Il contratto a tempo determinato non può superare la durata di un anno e deve trattarsi del primo rapporto fra le parti.
Il suddetto contratto non può essere prorogato o reiterato.
Per i contratti superiori a sei mesi è ammessa la successiva stipula di altri contratti a termine solo trascorsi 90 giorni e, in questo caso, la durata non ha un vincolo specifico, salvo il rispetto dei trentasei mesi complessivi della durata del contratto a tempo determinato.
Essa non può essere in ogni caso oltrepassata, perché, superati i tre anni, il contratto si considera a tempo indeterminato.
Qual è la differenza tra rinnovo e proroga del contratto?

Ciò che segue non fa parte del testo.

(** * ORBITAL coordination core: event bus, state store, analytics queue

    A shallow embedding of the coordination core of [script.js]
    ([ORBITAL.events], [ORBITAL.state], [ORBITAL.modules.analytics]) and the
    properties of its dispatch discipline.

    The three registries of the script ([events], [store], [listeners]) are
    plain object literals, so a property read that misses the object's own
    properties continues in [Object.prototype].  Handler lists are JavaScript
    arrays held by reference: [push] grows an array in place, [filter]
    allocates a new one, and [forEach] walks the array it was called on with
    the length it had when the walk began.  Both facts are part of the model. *)

From stdpp Require Import gmap strings list.

Open Scope string_scope.
Open Scope list_scope.
Open Scope nat_scope.

(** ** Values *)

Inductive value : Type :=
  | VUndefined
  | VNull
  | VBool (b : bool)
  | VNum (n : Z)
  | VStr (s : string)
  | VObject (o : nat)          (* an object made by client code, by reference *)
  | VEmpty (n : nat)           (* the [{}] that call [n] of analytics.log made
                                  for a missing payload *)
  | VNative (name : string)    (* a function inherited from Object.prototype *)
  | VObjectPrototype.          (* Object.prototype itself *)

(** What a [throw] carries: a [TypeError] raised by the engine (calling
    something that is not a function), or a value thrown by client code. *)
Inductive exn : Type :=
  | TypeError
  | Thrown (v : value).

(** The record analytics.log builds.  [serial] is the identity of the object:
    the number of the call of analytics.log that allocated it. *)
Record event_record : Type := EventRecord {
  serial : nat;
  type : string;
  payload : value;
  timestamp : Z;
  url : string
}.

(** A line handed to [console.log] by ORBITAL.utils.log. *)
Inductive console_line : Type :=
  | LogEvent (event : string) (data : value)
  | LogState (key : string) (v : value)
  | LogAnalytics (event : event_record).

(** ** Property names inherited from Object.prototype *)

Definition native_names : list string :=
  [ "constructor"; "hasOwnProperty"; "isPrototypeOf"; "propertyIsEnumerable";
    "toLocaleString"; "toString"; "valueOf";
    "__defineGetter__"; "__defineSetter__";
    "__lookupGetter__"; "__lookupSetter__" ].

Definition is_native (k : string) : bool := bool_decide (k ∈ native_names).

(** [Object.prototype[k]]: a built-in function, the prototype itself for the
    accessor [__proto__], [undefined] for every other name. *)
Definition object_prototype_get (k : string) : value :=
  if is_native k then VNative k
  else if bool_decide (k = "__proto__") then VObjectPrototype
  else VUndefined.

Definition inherited (k : string) : bool :=
  is_native k || bool_decide (k = "__proto__").

(** Arrays live in a heap and are named by their address. *)
Abbreviation loc := nat (only parsing).

(** The result of reading [o[k]] on a registry whose own properties all hold
    arrays. *)
Inductive slot : Type :=
  | Absent                (* undefined: falsy *)
  | Own (a : loc)         (* an array of the registry: truthy *)
  | Inherited.            (* a member of Object.prototype: truthy, no array *)

Definition prop_lookup (o : gmap string loc) (k : string) : slot :=
  match o !! k with
  | Some a => Own a
  | None => if inherited k then Inherited else Absent
  end.

Definition MAX_QUEUE : nat := 50.

Section Orbital.

(** Handler functions are compared by reference ([h !== handler]); [hid] is
    the type of those references. *)
Context {hid : Type} `{EqDecision hid}.

(** Private state that client closures keep between calls. *)
Context {client : Type}.

(** One invocation of a handler, on the ghost call log. *)
Record call : Type := Call {
  call_depth : nat;
  callee : hid;
  argument : value
}.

Per rinnovo di un contratto si intende la stipula di un nuovo contratto a tempo determinato, che può essere sottoscritto trascorsi i periodi di intervallo previsti dalla legge di riforma e pari, rispettivamente, a 60 giorni per i contratti di durata sino a sei mesi, e a 90 giorni per i contratti di durata superiore a sei mesi.
La proroga è invece la prosecuzione temporale di una contratto a tempo determinato che può essere applicata, dopo averne accertato le ragioni (che possono essere esclusivamente di carattere tecnico, organizzativo e produttivo), solo per una volta nel’ambito del periodo contrattuale.
Una volta ottenuta la proroga di un contratto a tempo determinato (ad esempio trimestrale), quali sono le prospettive? Rinnovo o licenziamento?
Come descritto in precedenza, la stipula di un contratto a tempo determinato per la durata di un trimestre può essere, alla scadenza, rinnovata, con una procedura di proroga del contratto, per un successivo trimestre.
Alla nuova scadenza il contratto deve essere risolto e non può più essere prorogato.
Come comportarsi in caso di licenziamento?
A mio parere, nelle ipotesi considerate, il termine “licenziamento” è improprio, in quanto trattandosi di forme di contratto a durata predeterminata, la risoluzione del rapporto di lavoro è di fatto un automatismo insito nel contratto stesso, liberamente accettato da entrambe le parti.
Pertanto, escludendo le situazioni messe in atto con fini fraudolenti o erronei, si determina un’eccezione (licenziamento) alla risoluzione del contratto di lavoro stipulato.
Il licenziamento rientra infatti nelle forme regolari e flessibili di inserimento nel mondo del lavoro, favorendone l’accesso, soprattutto da parte dei giovani, e promuovendo le iniziative aziendali, anche di breve durata.
D’altronde la legge di riforma ne ha ridisegnato i confini, con l’affermazione, precedentemente espressa, che il contratto di lavoro a tempo indeterminato “costituisce la forma comune di rapporto di lavoro”.